1. Dosya muhtevasına, dava evrakı ile yargılama tutanakları münderecatına ve mevcut deliller mahkemece takdir edilerek karar verildiğine, takdirde bir isabetsizlik bulunmadığına göre, davacılar vekilinin aşağıdaki bent kapsamı dışında kalan sair temyiz itirazları yerinde görülmemiştir.
2. Davacılar vekilinin yargılama giderlerine yönelik temyiz itirazlarına gelince;
Dosya kapsamındaki bilgi, belge ve tapu kayıtlarından dava konusu 17 parseldeki 2/42 hissenin Hamide tarafından 12.09.2012 tarihinde davacılar … ve …’a satış yoluyla devredildiği anlaşılmakta olup, ikinci bozma sonrası yeni malikler adına avukatları tarafından dosyaya vekaletname sunulduğu ve yargılamaya devam edilerek yazılı şekilde karar verildiği anlaşılmaktadır. Mahkemece, HMK’nin 125/2 maddesi gereğince Hamide’nin artık men’i müdahale yönünden taraf sıfatının kalmadığı gözetilmeksizin yazılı şekilde hakkında ayrıca hüküm tesis edilmesi ve tüm vekalet ücreti yargılama giderlerinin de buna göre kararlaştırılması usul ve yasaya aykırı olup hükmün bu yönden bozulması gerekmiştir.

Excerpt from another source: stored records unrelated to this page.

(** * dbvacancy: the persistence and query layer of [DBManager]

    A shallow embedding of [src/dbvacancy/dbmanager.py], of the schema that
    [initialize_db] creates in [src/dbvacancy/main.py], and of the argument
    preparation of [load_data].

    The methods of [DBManager] are SQL statements sent through one
    connection.  A table is the list of its rows in storage order; an SQL
    value that can be NULL is an [option]; INT and BIGINT are integers with
    a range check that raises.  NUMERIC is the rational number that a value
    stands for: PostgreSQL rounds a quotient at a scale that it derives from
    the operands, which is not modelled, so the theorems on the queries do
    not depend on the digits of a quotient that is not exact; a rate that
    is not a number (NaN, Infinity) is outside the model.  TEXT is the string of the
    bytes of its UTF-8 encoding; LOWER is that of a database whose locale
    folds the letters A to Z only, and what is stated about the titles that
    a keyword matches is stated for ASCII text.  ORDER BY leaves the order
    among rows of equal keys open; the model keeps such rows in storage
    order, and the statements about ordered results are up to that order.
    Every statement either succeeds or raises one of the errors of
    [pg_error]; a statement that raises changes nothing.  The arguments of
    the methods have the types that their annotations declare, except where
    the source itself passes [None] (a description, a rate).  What a
    connection does after a statement has failed is not modelled: every
    method is run on a connection in working order. *)

From Stdlib Require Import List ZArith QArith String Ascii Bool Lia.
From Stdlib Require Import Permutation Sorted Lqa DecimalString.
Import ListNotations.

Local Open Scope Z_scope.

(** ** Errors and results *)

(** The SQLSTATE classes the statements of this program can end in. *)
Inductive pg_error : Type :=
| NotNullViolation
| UniqueViolation
| ForeignKeyViolation
| NumericValueOutOfRange
| InvalidDatetimeFormat
| InvalidEscapeSequence
| DivisionByZero.

Inductive result (A : Type) : Type :=
| Ok (a : A)
| Raise (e : pg_error).

Arguments Ok {A} a.
Arguments Raise {A} e.

Definition bind {A B : Type} (r : result A) (k : A -> result B) : result B :=
  match r with
  | Ok a => k a
  | Raise e => Raise e
  end.

Declare Scope result_scope.
Delimit Scope result_scope with result.
Notation "x <- r ;; k" := (bind r (fun x => k))
  (at level 61, r at next level, right associativity) : result_scope.

(** Evaluates [f] on every row, first row first; the first error wins. *)
Fixpoint map_result {A B : Type} (f : A -> result B) (l : list A)
  : result (list B) :=
  match l with
  | [] => Ok []
  | a :: l' =>
      (b <- f a ;; bs <- map_result f l' ;; Ok (b :: bs))%result
  end.

(** Keeps the rows on which [f] is true; [f] may raise. *)
Fixpoint filter_result {A : Type} (f : A -> result bool) (l : list A)
  : result (list A) :=
  match l with
  | [] => Ok []
  | a :: l' =>
      (b <- f a ;; rest <- filter_result f l' ;;
       Ok (if b then a :: rest else rest))%result
  end.

(** ** Column types *)

Definition int4_min : Z := - 2 ^ 31.
Definition int4_max : Z := 2 ^ 31 - 1.
Definition int8_min : Z := - 2 ^ 63.
Definition int8_max : Z := 2 ^ 63 - 1.

Definition in_int4 (n : Z) : bool := (int4_min <=? n) && (n <=? int4_max).
Definition in_int8 (n : Z) : bool := (int8_min <=? n) && (n <=? int8_max).

(** Storing a Python integer in an INT column. *)
Definition to_int4 (n : Z) : result Z :=
  if in_int4 n then Ok n else Raise NumericValueOutOfRange.

(** Storing a Python integer in a BIGINT column. *)
Definition to_int8 (n : Z) : result Z :=
  if in_int8 n then Ok n else Raise NumericValueOutOfRange.

Definition to_int4_opt (o : option Z) : result (option Z) :=
  match o with
  | None => Ok None
  | Some n => (m <- to_int4 n ;; Ok (Some m))%result
  end.

(** [INT + INT]: PostgreSQL raises on overflow, it does not wrap. *)
Definition int4_add (a b : Z) : result Z := to_int4 (a + b).

(** [NUMERIC / NUMERIC] on non-null operands: the quotient, which
    PostgreSQL then rounds at the result scale it selects. *)
Definition numeric_div (a b : Q) : result Q :=
  if Qeq_bool b 0 then Raise DivisionByZero else Ok (a / b)%Q.

(** [COALESCE(x, d)]. *)
Definition coalesce {A : Type} (x : option A) (d : A) : A :=
  match x with
  | Some a => a
  | None => d
  end.

(** ** The schema of [initialize_db] *)

(** [employers (id BIGINT PRIMARY KEY, name TEXT NOT NULL,
    alternate_url TEXT NOT NULL)]. *)
Record employer : Type := {
  e_id : Z;
  e_name : string;
  e_alternate_url : string
}.

(** [currencies (code TEXT PRIMARY KEY, name TEXT NOT NULL,
    rate NUMERIC NOT NULL)]. *)
Record currency : Type := {
  c_code : string;
  c_name : string;
  c_rate : Q
}.

(** [vacancies (id BIGINT PRIMARY KEY, name TEXT NOT NULL,
    employer_id BIGINT REFERENCES employers(id) ON DELETE CASCADE,
    salary_from INT, salary_to INT,
    salary_currency TEXT REFERENCES currencies(code), description TEXT,
    alternate_url TEXT NOT NULL UNIQUE, published_at TIMESTAMP NOT NULL)].
    [employer_id] is a nullable column, but [add_vacancy] declares it [int],
    so a stored row always has one; [description] is nullable and
    [load_data] passes [None] for it when the source has no text. *)
Record vacancy : Type := {
  v_id : Z;
  v_name : string;
  v_employer_id : Z;
  v_salary_from : option Z;
  v_salary_to : option Z;
  v_salary_currency : option string;
  v_description : option string;
  v_alternate_url : string;
  v_published_at : Z
}.

Record database : Type := {
  employers : list employer;
  currencies : list currency;
  vacancies : list vacancy
}.

(** The state right after [drop_tables] and [initialize_db]. *)
Definition empty_db : database :=
  {| employers := []; currencies := []; vacancies := [] |}.

Definition has_employer (d : database) (id : Z) : bool :=
  existsb (fun e => e_id e =? id) (employers d).

Definition has_currency (d : database) (code : string) : bool :=
  existsb (fun c => String.eqb (c_code c) code) (currencies d).

Definition has_vacancy (d : database) (id : Z) : bool :=
  existsb (fun v => v_id v =? id) (vacancies d).

Definition has_vacancy_url (d : database) (url : string) : bool :=
  existsb (fun v => String.eqb (v_alternate_url v) url) (vacancies d).

Definition find_employer (d : database) (id : Z) : option employer :=
  find (fun e => e_id e =? id) (employers d).

Definition find_currency (d : database) (code : string) : option currency :=
  find (fun c => String.eqb (c_code c) code) (currencies d).

Definition find_vacancy (d : database) (id : Z) : option vacancy :=
  find (fun v => v_id v =? id) (vacancies d).

(** *** The constraints of the schema, as a check on a state *)

Fixpoint distinct {A : Type} (eqb : A -> A -> bool) (l : list A) : bool :=
  match l with
  | [] => true
  | a :: l' => negb (existsb (eqb a) l') && distinct eqb l'
  end.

SONUÇ: Temyiz olunan kararın yukarıda (2) nolu bentte gösterilen nedenlerle davacılar vekilinin yazılı temyiz itirazları yerinde görüldüğünden kabulü ile hükmün 6100 sayılı HMK’nin Geçici 3. maddesi yollaması ile HUMK’un 428. maddesi uyarınca BOZULMASINA, diğer temyiz itirazlarının yukarıda (1). bentte gösterilen nedenle reddine, taraflarca HUMK’un 440/I maddesi gereğince Yargıtay Daire ilamının tebliğinden itibaren ilama karşı 15 gün içinde karar düzeltme isteğinde bulunulabileceğine,
peşin alınan temyiz harcının istek halinde temyiz edenlere iadesine, 17.12.2019 tarihinde oy birliğiyle karar verildi.